Required action:
Your task is to find every line of the data that holds the string "setPaymentInfo" and copy it.

[Stored data entries]

----------

(** Redelivery of a payment-intent event: a second "failed" changes nothing
    any more, and a second "succeeded" leaves the statuses as they were,
    only re-stamping the paid time. *)
Theorem payment_intent_redelivery now now' pid db id order :
  Order_findById id db = Some order ->
  stripePaymentIntentId (o_paymentInfo order) = Some pid ->
  referencedOnlyBy pid id db ->
  handlePaymentIntentFailed (mkPaymentIntent pid)
    (handlePaymentIntentFailed (mkPaymentIntent pid) db)
  = handlePaymentIntentFailed (mkPaymentIntent pid) db
  /\ exists o1 o2,
       Order_findById id (handlePaymentIntentSucceeded now (mkPaymentIntent pid) db)
       = Some o1
       /\ Order_findById id
            (handlePaymentIntentSucceeded now' (mkPaymentIntent pid)
               (handlePaymentIntentSucceeded now (mkPaymentIntent pid) db))
          = Some o2
       /\ o_status o2 = o_status o1
       /\ pay_status (o_paymentInfo o2) = pay_status (o_paymentInfo o1)
       /\ paidAt (o_paymentInfo o2) = Some now'
       /\ o2 = setPaymentInfo o1 (setPaidAt (o_paymentInfo o1) (Some now')).
Proof.
  intros Hfind Hp Huniq.
  assert (Hstep : forall o', stripePaymentIntentId (o_paymentInfo o') = Some pid ->
            Order_findOneByPaymentIntent pid (Order_save id o' db) = Some (id, o')).
  { intros o' Hp'. apply findOne_unique.
    - cbn. apply lookup_insert_eq.
    - exact Hp'.
    - apply map_Forall_lookup. intros id' other Hl Hpo. cbn in Hl.
      destruct (decide (id' = id)) as [E|E]; [exact E|].
      rewrite lookup_insert_ne in Hl by congruence.
      exact (proj1 (map_Forall_lookup _ _) Huniq _ _ Hl Hpo). }
  pose proof (findOne_unique _ _ _ _ Hfind Hp Huniq) as Hf0.
  split.
  - unfold handlePaymentIntentFailed at 2 3. cbn [pi_id]. rewrite Hf0.
    unfold handlePaymentIntentFailed. cbn [pi_id]. rewrite Hstep by exact Hp.
    unfold Order_save. cbn. rewrite insert_insert_eq. reflexivity.
  - unfold handlePaymentIntentSucceeded at 1 3. cbn [pi_id]. rewrite Hf0.
    set (o1 := if decide (o_status _ = pending) then _ else _).
    assert (Hp1 : stripePaymentIntentId (o_paymentInfo o1) = Some pid).
    { unfold o1. case_decide; exact Hp. }
    unfold handlePaymentIntentSucceeded. cbn [pi_id]. rewrite (Hstep _ Hp1).
    exists o1. eexists. unfold Order_findById, Order_save. cbn [orders].
    rewrite insert_insert_eq, !lookup_insert_eq.
    split; [reflexivity|]. split; [reflexivity|].
    unfold o1. cbn [setPaymentInfo o_status].
    destruct (decide (o_status order = pending)) as [E|E]; cbn.
    + repeat split.
    + rewrite decide_False by exact E. repeat split.
Qed.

----------

Solved problem:
       /\ o2 = setPaymentInfo o1 (setPaidAt (o_paymentInfo o1) (Some now')).
    unfold o1. cbn [setPaymentInfo o_status].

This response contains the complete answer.